In his story, he wrote,

The New Straits Times is owned by the political party of the prime minister.
Malaysia's broadcasters and newspapers are closely controlled by the government and no mention of the scandal has appeared in print.
However, the government has promised not to censor the internet and it appears that Malaysia's online watchdogs have claimed their first major scalp.


Well, if NST does sue then they will be suing the BBC, which is funded by the government of the prime minister, isn't it? Ignoring the patently anti-Malaysian tone of the next paragraph, the last para seems to intimate a bunch of Malaysian bloggers celebrating over the 'difference' they have made. Yes, the difference a football team also makes when it steps onto the pitch, kicks off, and scores a goal! Except that there are no opponents playing against them. Fun, isn't it?


Nobody's gonna stop her, literally, now.

This claim of plagiarism was also supported by one Sharon Bakar, who shares her name with a mad Israeli premier and also an incendiary word in Malay. Guess that makes her somewhat qualified to speak on the matter. Just like Kent, she too used her psychic British powers to figure out what these damn Asians were thinking. She wrote,

it is quite clearly plagiarism. brendon.(Brendan?) took the framework of an article written by someone else and used it to support his own article.
if the article he had taken had been known to the wider malaysian public and if he had used it as a basis for a humourous or ironic piece which built in some sense on the original article, that would not have been plagiarism. [...] brendon just took and hoped no-one would notice. and perhaps the worst crime of all - the original piece is powerful and eloquent, while brendon's prose is laboured and earth-bound.


She self-defined plagiarism, then decided what was Brendan's intentions and then made a critique of his writing, all in one fell swoop. If indeed, it was true that Brendan lifted so much of Albom's work, then why is his piece "laboured and earth-bound"? Just because he's Indian and not Caucasian? Isn't it a bit racist to use the terms laboured and earth-bound in reference to Brendan?
But forget all that, "Sharon is a British who has lived in Malaysia for more than 20 years. She writes on books for a number of publications and teaches creative writing," insists Ooi, making her a "foreigner who knows Malaysia". Why a 'creative writing expert' who 'knows Malaysia' is a qualified spokesperson on a matter or 'journalism' is beyond me, unless Ooi is sayin that journalism is creative writing. Oh, wait...

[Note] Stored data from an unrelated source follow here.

(** * Data-Interface: the reconciliation engine, embedded in Rocq

    Shallow embedding of
    - [backend/system/fetch_wallet_data.py]: the time windower, the record
      normalizer, the wallet role resolver and the position aggregator;
    - [backend/system/fetch_fee_data.py]: the hexadecimal decoder, the fee
      computation and the memoizing driver loop;
    - [fetch_trade_data.py]: its copy of the time windower (same text as the
      one of [fetch_wallet_data.py]).

    Python values are an inductive type, Python floats are IEEE-754 binary64
    numbers ([SpecFloat], 53 bits of precision), Python exceptions are the
    [Raise] case of a result type, dictionaries are association lists in
    insertion order.  Strings are byte strings: case conversion and white
    space are the ASCII ones. *)

From Stdlib Require Import ZArith List String Ascii Bool Lia DecimalString.
From Stdlib Require Import Floats.SpecFloat.
Import ListNotations.

Open Scope Z_scope.

(** ** Floats *)

Definition float := spec_float.
Definition prec : Z := 53.
Definition emax : Z := 1024.

Definition fzero : float := S754_zero false.
Definition fone : float := S754_finite false 4503599627370496 (-52).
Definition float_add : float -> float -> float := SFadd prec emax.
Definition float_sub : float -> float -> float := SFsub prec emax.
Definition float_mul : float -> float -> float := SFmul prec emax.
Definition float_div : float -> float -> float := SFdiv prec emax.
Definition float_neg : float -> float := SFopp.
Definition float_eqb : float -> float -> bool := SFeqb.

(** [bool(x)] of a float: everything but the two zeros, NaN included. *)
Definition float_truthy (f : float) : bool := negb (float_eqb f fzero).
Lemma rejected_response_consumes_transaction_witness :
  exists w',
    _sign_response (Sample.env false)
      (Sample.request POST (Some "rp"%string)) "alice"
      SampleRoutes.unsigned_response Sample.world
    = (Raise (EngineError "invalid signature"), w')
    /\ persisted w' = persisted Sample.world
    /\ transactions w' !! (1, "alice"%string, "c-auth"%string) = None.
Proof.
  destruct (rejected_response_consumes_transaction (Sample.env false)
              (Sample.request POST (Some "rp"%string)) Sample.world _
              Sample.rp "alice" (EngineError "invalid signature")
              (resolved_rp POST)) as (_ & Hsign).
  destruct (Hsign SampleRoutes.unsigned_response Sample.auth_record
              eq_refl eq_refl) as (w' & Hrun & Hp & _ & Ht).
  exists w'. split; [exact Hrun|]. split; [exact Hp|].
  rewrite Ht. apply lookup_delete_eq.
Defined.

Lemma registration_adds_one_device_witness :
  exists resp w' u' dev,
    _register_response (Sample.env true)
      (Sample.request POST (Some "rp"%string)) "alice"
      Sample.register_response_data Sample.world = (Return resp, w')
    /\ users (persisted w') !! (1, "alice"%string) = Some u'
    /\ devices u' !! "d-new" = Some dev
    /\ devices u' !! "d1" = Some Sample.key1
    /\ size (devices u') = 3%nat
    /\ counter dev = None
    /\ transports dev = 5.
Proof.
  pose (a := {| trusted := false; vendor_info := JNull; device_info := JNull;
                att_transports := Some [4; 1] |}).
  destruct (registration_adds_one_device (Sample.env true)
              (Sample.request POST (Some "rp"%string)) Sample.world _
              Sample.rp "alice" Sample.register_response_data
              Sample.reg_record (<["keyHandle" := JStr "kh-new"]> ∅)
              "der-new" a
              (<["name" := JStr "a"]> (<["color" := JStr "red"]> ∅))
              (resolved_rp POST) eq_refl eq_refl eq_refl
              (or_introl eq_refl) eq_refl eq_refl)
    as (resp & w' & u' & dev & Hrun & Hu & _ & Hd & Hsize & Hkeep & _ & _ & _
        & Hc & _ & _ & Ht & _).
  exists resp, w', u', dev. split; [exact Hrun|]. split; [exact Hu|].
  split; [rewrite Hd; apply lookup_insert_eq|].
  split; [apply Hkeep; reflexivity|].
  split; [rewrite Hsize; reflexivity|].
  split; [exact Hc|]. rewrite Ht. reflexivity.
Defined.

At least she's hotter than Sharon, any damn day of the week, man.

But wait a minute, is it just me, or has Malaysia simply regressed 50 years in a couple of days? Are we going back to listening to what a couple of British hacks have to say? I thought that these bloggers and whatnot were pro-Malaysia? Real patriots? Or is the definition of Malaysia "British Colony" still?

But my dear friends, have a think about all this, and I shall be back with more, on how of all people Ooi and his main Bumiputera Brother, Rocky, should be the last people to accuse anyone of plagiarism. In the meantime, feel free to use any of the literary devices that I have myself lifted, in your own writing, be they journalistic, creative or erotic (send me a sample though).